Daí bateu a curiosidade: quem de tal modo se sentiria identificado com o que escrevi? Fui ver de onde eram os leitores. Funchal!
Ser lido no Funchal? Por várias pessoas? Isso despertou em mim um sentimento estranho, um certo encantamento, uma sensação de sintonia. Lá no além-mar, na terra da prenda Dominga e da china Ribeira, na misteriosa Madeira, haviam ecoado minhas palavras de liberdade.
Quem são esses leitores do Funchal, que identidade é essa, que faz absorver despretensiosas palavras escritas em Porto Alegre, que as faz viajar tão longe?
Você que me lê agora e provavelmente não é do Funchal certamente não verá significado nenhum nisso que agora falo. Você dirá: os tempos são de internet, e o Facebook te permite falar com o mundo, podes ter amigos em Hong-Kong. Ou em Macau, se fores monoglota.
Sim, tudo isso é muito possível agora, e dificilmente quem alimenta um blog deixa de ser em algum momento lido em outras partes do mundo. Eu mesmo tenho registrados acessos de lugares remotos e improváveis (e logo aprendi que a maior parte deles nada tem a ver com leitores reais), só não tinha visto um texto em particular, e justamente um texto da alma, ser assim lido por pessoas de um único lugar. Do Funchal.
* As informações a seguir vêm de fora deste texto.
(* ===== verification/Lifecycle.v ===== *)
(** * Process creation, exit and wait

    The functions of [kernel/proc.c] that use the file system: [userinit],
    [kfork], [kexit] and [kwait]. *)

From stdpp Require Import base numbers gmap sets strings option list.
From S2P Require Import Prelude Machine Spinlock CString Printf Kalloc Vm Proc Sleeplock Bio Log Fs File Exec.

Section ops.
Context `{Link, Patience, Disk}.

Definition userinit : K () :=
  p ← allocproc;
  modify (fun s => s <| initproc := p |>);;
  p ← deref p;
  c ← namei (str "/");
  proc_upd p (fun q => q <| cwd := c |>);;
  proc_upd p (fun q => q <| state := RUNNABLE |>);;
  release (LkProc p).

Definition kfork : K Z :=
  p ← myproc; p ← deref p;
  np ← allocproc;
  match np with
  | None => mret (-1)
  | Some np =>
      x ← proc_get p; nx ← proc_get np;
      r ← uvmcopy (pagetable x) (pagetable nx) (sz x);
      if r <? 0 then freeproc np;; release (LkProc np);; mret (-1)
      else
        proc_upd np (fun q => q <| sz := sz x |>);;
        modify (fun s => s <| mem ::= fun m =>
          write_bytes m (trapframe nx) (read_bytes (Z.to_nat TF_size) m (trapframe x)) |>);;
        tf_store np TF_a0 0;;
        forM (seq 0 NOFILE) (fun i =>
          x ← proc_get p;
          f ← deref (ofile x !! i);
          match f with
          | Some f => f ← filedup f; proc_upd np (fun q => q <| ofile ::= <[i := Some f]> |>)
          | None => mret tt
          end);;
        c ← deref (cwd x);
        c ← idup c;
        proc_upd np (fun q => q <| cwd := Some c |>);;
        proc_upd np (fun q => q <| name ::= fun n => name_cpy n (name x) |>);;
        nx ← proc_get np;
        let pid := pid nx in
        release (LkProc np);;
        acquire LkWait;;
        proc_upd np (fun q => q <| parent := Some p |>);;
        release LkWait;;
        acquire (LkProc np);;
        proc_upd np (fun q => q <| state := RUNNABLE |>);;
        release (LkProc np);;
        mret pid
  end.

(** [wakeup(p->parent)] is a wakeup of nobody when there is no parent. *)
Definition kexit (status : Z) : K () :=
  p ← myproc; p ← deref p;
  ip ← gets initproc;
  if decide (ip = Some p) then panic "init exiting"
  else
    forM (seq 0 NOFILE) (fun fd =>
      x ← proc_get p;
      f ← deref (ofile x !! fd);
      match f with
      | Some f => fileclose f;; proc_upd p (fun q => q <| ofile ::= <[fd := None]> |>)
      | None => mret tt
      end);;
    begin_op;;
    x ← proc_get p;
    c ← deref (cwd x);
    iput c;;
    end_op;;
    proc_upd p (fun q => q <| cwd := None |>);;
    acquire LkWait;;
    reparent p;;
    x ← proc_get p;
    match parent x with Some j => wakeup (ChProc j) | None => mret tt end;;
    acquire (LkProc p);;
    proc_upd p (fun q => q <| xstate := status |>);;
    proc_upd p (fun q => q <| state := ZOMBIE |>);;
    release LkWait;;
    sched;;
    panic "zombie exit".

(** The scan of the table: the result of [kwait], or whether there are children. *)
Fixpoint kwait_scan (p : nat) (addr : Z) (l : list nat) (havekids : bool) : K (Z + bool) :=
  match l with
  | [] => mret (inr havekids)
  | i :: l =>
      pp ← proc_get i;
      if decide (parent pp = Some p) then
        acquire (LkProc i);;
        pp ← proc_get i;
        if decide (state pp = ZOMBIE) then
          printf "schedstats: pid=%d waiting_tick=%d\n" [VInt (pid pp); VInt (waiting_tick pp)];;
          let pid := pid pp in
          x ← proc_get p;
          bad ← (if addr =? 0 then mret false
                 else r ← copyout (pagetable x) addr (le_bytes 4 (xstate pp)); mret (r <? 0));
          if bad : bool then release (LkProc i);; release LkWait;; mret (inl (-1))
          else freeproc i;; release (LkProc i);; release LkWait;; mret (inl pid)
        else release (LkProc i);; kwait_scan p addr l true
      else kwait_scan p addr l havekids
  end.

Definition kwait (addr : Z) : K Z :=
  p ← myproc; p ← deref p;
  acquire LkWait;;
  iterM (S patience) (fun _ : () =>
    r ← kwait_scan p addr (seq 0 NPROC) false;
    match r with
    | inl res => mret (inr res)
    | inr havekids =>
        stop ← (if negb havekids then mret true else k ← killed p; mret (negb (k =? 0)));
        if stop : bool then release LkWait;; mret (inr (-1))
        else sleep (ChProc p) LkWait;; mret (inl tt)
    end) tt.
End ops.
Por isso, a pergunta. Quem são? Quem compartilha lá longe a ideia de não reverenciar? Que mistério é esse, que estranha comunhão?
Acho que não saberei. Mas devo retificar a ideia do meu texto de apresentação. Ser lido pode até ser outra história, uma consequência póstuma da escrita lançada, mas representa também a realização da ideia. Não reverenciar é bom, não reverenciar junto é melhor e não reverenciar com quem não conheço traz universalidade. A mim, a meu texto, à minha ideia. À ideia de não reverenciar.
Graças aos leitores do Funchal. Às almas que não conheço do Funchal.